Below are the entries to work from; restate word for word the portion that opens with the line containing "destruct (store_one_ok out" and closes with the line containing "holds out buf n -> zlen out + (W", keeping both.

▶ Source material
_____
Lemma snprintf_ok out buf n s :
  holds out buf n -> zlen out + zlen s < zlen buf ->
  exists buf' n', snprintf_at buf n s = Ret (buf', n') /\ zlen buf' = zlen buf /\ holds (out ++ s) buf' n' /\
    buf' !! Z.to_nat n' = Some x00.
Proof.
  intros Ho Hfit. pose proof Ho as [En Hle Hs _]. pose proof (zlen_nonneg out). pose proof (zlen_nonneg s).
  unfold snprintf_at. rewrite (u64_small (zlen buf - n)) by lia. rewrite (proj2 (Z.eqb_neq _ _)) by lia.
  assert (take (Z.to_nat (zlen buf - n - 1)) s = s) as -> by (apply take_ge; unfold zlen in *; lia).
  destruct (store_at_ok out buf n (s ++ [x00]) Ho) as (buf' & -> & Hb & Ht).
  { rewrite zlen_app. change (zlen [x00]) with 1. lia. }
  simpl. rewrite u64_small by lia. do 2 eexists. split; [done|]. split; [done|].
  rewrite zlen_app in Ht. change (zlen [x00]) with 1 in Ht. split; [split|].
  - rewrite zlen_app. lia.
  - rewrite zlen_app. lia.
  - lia.
  - apply (f_equal (take (Z.to_nat (n + zlen s)))) in Ht. rewrite take_take, app_assoc in Ht.
    rewrite take_app_le in Ht by (rewrite length_app; unfold zlen in *; lia).
    rewrite (take_ge (out ++ s)) in Ht by (rewrite length_app; unfold zlen in *; lia).
    rewrite <- Ht. f_equal. lia.
  - apply (f_equal (.!! Z.to_nat (n + zlen s))) in Ht. rewrite lookup_take_lt in Ht by lia. rewrite Ht, app_assoc.
    rewrite lookup_app_r by (rewrite length_app; unfold zlen in *; lia).
    replace (_ - _)%nat with 0%nat; [done|]. rewrite length_app. unfold zlen in *. lia.
Qed.

Lemma store_one_ok out buf n b :
  holds out buf n -> zlen out < zlen buf ->
  exists buf', store_at buf n [b] = Ret buf' /\ zlen buf' = zlen buf /\ holds (out ++ [b]) buf' (n + 1).
Proof.
  intros Ho Hlt. pose proof Ho as [En _ Hs _]. destruct (store_at_ok out buf n [b] Ho) as (buf' & -> & Hb & Ht).
  { change (zlen [b]) with 1. lia. }
  exists buf'. split; [done|]. split; [done|]. split; [|rewrite zlen_app; change (zlen [b]) with 1; lia|lia|exact Ht].
  rewrite zlen_app. change (zlen [b]) with 1. lia.
Qed.

Lemma c_string_terminated out buf k : take k buf = out ++ [x00] -> x00 ∉ out -> c_string buf = out.
Proof.
  intros Ht Hn. rewrite <- (take_drop k buf), Ht, <- app_assoc. generalize (drop k buf). intros rest. clear -Hn.
  induction out as [|b out IH]; [done|]. simpl. apply not_elem_of_cons in Hn as [Hb Hn].
  destruct (Byte.eqb b x00) eqn:E; [apply Byte.byte_dec_bl in E; congruence|]. f_equal. by apply IH.
Qed.

Lemma c_string_prefix out buf n :
  holds out buf n -> x00 ∉ out -> buf !! Z.to_nat n = Some x00 -> c_string buf = out.
Proof.
  intros [-> _ _ Ht] Hn Hl. apply take_S_r in Hl. rewrite Ht in Hl. by eapply c_string_terminated.
Qed.

Section frame.
Context (snake : list pos_t) (len : Z) (food crash : pos_t) (crashed : bool).
#[local] Notation cell := (cell snake len food crash crashed).

Lemma draw_cells_ok xs py out buf n :
  holds out buf n -> zlen out + zlen xs + 1 < zlen buf ->
  exists buf' n', draw_cells snake len food crash crashed xs py buf n = Ret (buf', n') /\ zlen buf' = zlen buf /\
    holds (out ++ ((fun px => cell px py) <$> xs)) buf' n'.
Proof.
  revert out buf n. induction xs as [|px xs IH]; intros out buf n Ho Hfit; simpl.
  - rewrite app_nil_r. eauto.
  - rewrite zlen_cons in Hfit. pose proof (zlen_nonneg xs). pose proof (ho_n _ _ _ Ho).
    rewrite Z.geb_leb, (proj2 (Z.leb_gt _ _)) by lia.
    destruct (store_one_ok out buf n (cell px py) Ho) as (buf1 & -> & Hb & Ho1); [lia|]. simpl.
    destruct (IH _ _ _ Ho1) as (buf' & n' & -> & Hb' & Ho').
    { rewrite zlen_app. change (zlen [_]) with 1. lia. }
    do 2 eexists. split; [done|]. split; [congruence|]. by rewrite <- app_assoc in Ho'.
Qed.

Lemma zlen_seqZ a n : 0 <= n -> zlen (seqZ a n) = n.
Proof. intros. unfold zlen. rewrite length_seqZ. lia. Qed.

Definition row (py : Z) : list byte := (fun px => cell px py) <$> seqZ 0 W.

Lemma rows_cons py ys :
  rows snake len food crash crashed (py :: ys) = row py ++ [x0a] ++ rows snake len food crash crashed ys.
Proof. unfold rows. rewrite fmap_cons, app_assoc. reflexivity. Qed.

Lemma zlen_row py : zlen (row py) = W.
Proof. unfold row, zlen. rewrite length_fmap. apply zlen_seqZ. unfold W. lia. Qed.

Lemma draw_rows_ok ys out buf n :
  holds out buf n -> zlen out + (W + 1) * zlen ys + 1 < zlen buf ->
  exists buf' n', draw_rows snake len food crash crashed ys buf n = Ret (buf', n') /\ zlen buf' = zlen buf /\
    holds (out ++ rows snake len food crash crashed ys) buf' n'.
Proof.
  revert out buf n. induction ys as [|py ys IH]; intros out buf n Ho Hfit.
  - cbn [draw_rows]. replace (rows snake len food crash crashed []) with ([] : list byte) by done.
    rewrite app_nil_r. eauto.
  - rewrite zlen_cons in Hfit. pose proof (zlen_nonneg ys). pose proof (zlen_row py) as Hw. cbn [draw_rows].
    destruct (draw_cells_ok (seqZ 0 W) py out buf n Ho) as (buf1 & n1 & E1 & Hb1 & Ho1).
    { rewrite zlen_seqZ by (unfold W; lia). unfold W in *. lia. }
    rewrite E1. cbn [res_bind]. fold (row py) in Ho1. pose proof (ho_n _ _ _ Ho1) as En. rewrite zlen_app in En.
    rewrite Z.geb_leb, (proj2 (Z.leb_gt _ _)) by (unfold W in *; lia).
    destruct (store_one_ok _ _ _ x0a Ho1) as (buf2 & -> & Hb2 & Ho2); [rewrite zlen_app; unfold W in *; lia|].
    cbn [res_bind]. destruct (IH _ _ _ Ho2) as (buf' & n' & -> & Hb' & Ho').
    { rewrite !zlen_app. change (zlen [x0a]) with 1. unfold W in *. lia. }
    do 2 eexists. split; [done|]. split; [congruence|]. by rewrite rows_cons, !app_assoc.
Qed.

Lemma zlen_rows ys : zlen (rows snake len food crash crashed ys) = (W + 1) * zlen ys.
Proof.
  induction ys as [|py ys IH]; [done|]. rewrite rows_cons, !zlen_app, zlen_row, IH, (zlen_cons py).
  change (zlen [x0a]) with 1. unfold W. lia.
Qed.

Lemma cell_printable px py : cell px py <> x00.
Proof.
  unfold Snake.cell. repeat case_match; discriminate.
Qed.

Lemma rows_printable ys : x00 ∉ rows snake len food crash crashed ys.
Proof.
  induction ys as [|py ys IH]; [set_solver|]. rewrite rows_cons, !not_elem_of_app. split; [|split; [set_solver|done]].
  intros (px & E & _)%list_elem_of_fmap. by destruct (cell_printable px py).
Qed.
End frame.

Lemma digit_printable d : 0 <= d < 10 -> digit d <> x00.
Proof.
  intros Hd. assert (d ∈ seqZ 0 10) as Hin by (apply elem_of_seqZ; lia).
  clear Hd. revert d Hin. apply Forall_forall. vm_compute. repeat constructor; discriminate.
Qed.

Lemma decimal_digits_ok fuel v acc :
  0 <= v < 10 ^ Z.of_nat fuel -> x00 ∉ acc ->
  x00 ∉ decimal_digits fuel v acc /\ zlen (decimal_digits fuel v acc) <= Z.of_nat fuel + zlen acc.
Proof.
  revert v acc. induction fuel as [|fuel IH]; intros v acc Hv Ha; simpl; [split; [done|lia]|].
  destruct (Z.ltb_spec v 10) as [Hlt|Hge].
  - split; [apply not_elem_of_cons; split; [|done]; intros E; by apply (digit_printable v); [lia|]|].
    rewrite zlen_cons. lia.
  - pose proof (Z.mod_pos_bound v 10 ltac:(lia)) as Hm.
    destruct (IH (v / 10) (digit (v mod 10) :: acc)) as [H1 H2].
    + rewrite Nat2Z.inj_succ, Z.pow_succ_r in Hv by lia. split; [apply Z.div_pos; lia|]. apply Z.div_lt_upper_bound; lia.
    + apply not_elem_of_cons. split; [|done]. intros E. by apply (digit_printable (v mod 10)).
    + split; [done|]. rewrite zlen_cons in H2. lia.
Qed.

(** An [int] that is not negative. *)
Definition int_ok (v : Z) : Prop := 0 <= v < 2147483648.

Lemma decimal_ok v : int_ok v -> x00 ∉ decimal v /\ zlen (decimal v) <= 10.
Proof. intros Hv. apply (decimal_digits_ok 10 v []); [unfold int_ok in Hv; simpl; lia|set_solver]. Qed.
_____
▶ Answer space
    destruct (store_one_ok out buf n (cell px py) Ho) as (buf1 & -> & Hb & Ho1); [lia|]. simpl.
    destruct (IH _ _ _ Ho1) as (buf' & n' & -> & Hb' & Ho').
    { rewrite zlen_app. change (zlen [_]) with 1. lia. }
    do 2 eexists. split; [done|]. split; [congruence|]. by rewrite <- app_assoc in Ho'.
Qed.

Lemma zlen_seqZ a n : 0 <= n -> zlen (seqZ a n) = n.
Proof. intros. unfold zlen. rewrite length_seqZ. lia. Qed.

Definition row (py : Z) : list byte := (fun px => cell px py) <$> seqZ 0 W.

Lemma rows_cons py ys :
  rows snake len food crash crashed (py :: ys) = row py ++ [x0a] ++ rows snake len food crash crashed ys.
Proof. unfold rows. rewrite fmap_cons, app_assoc. reflexivity. Qed.

Lemma zlen_row py : zlen (row py) = W.
Proof. unfold row, zlen. rewrite length_fmap. apply zlen_seqZ. unfold W. lia. Qed.

Lemma draw_rows_ok ys out buf n :
  holds out buf n -> zlen out + (W + 1) * zlen ys + 1 < zlen buf ->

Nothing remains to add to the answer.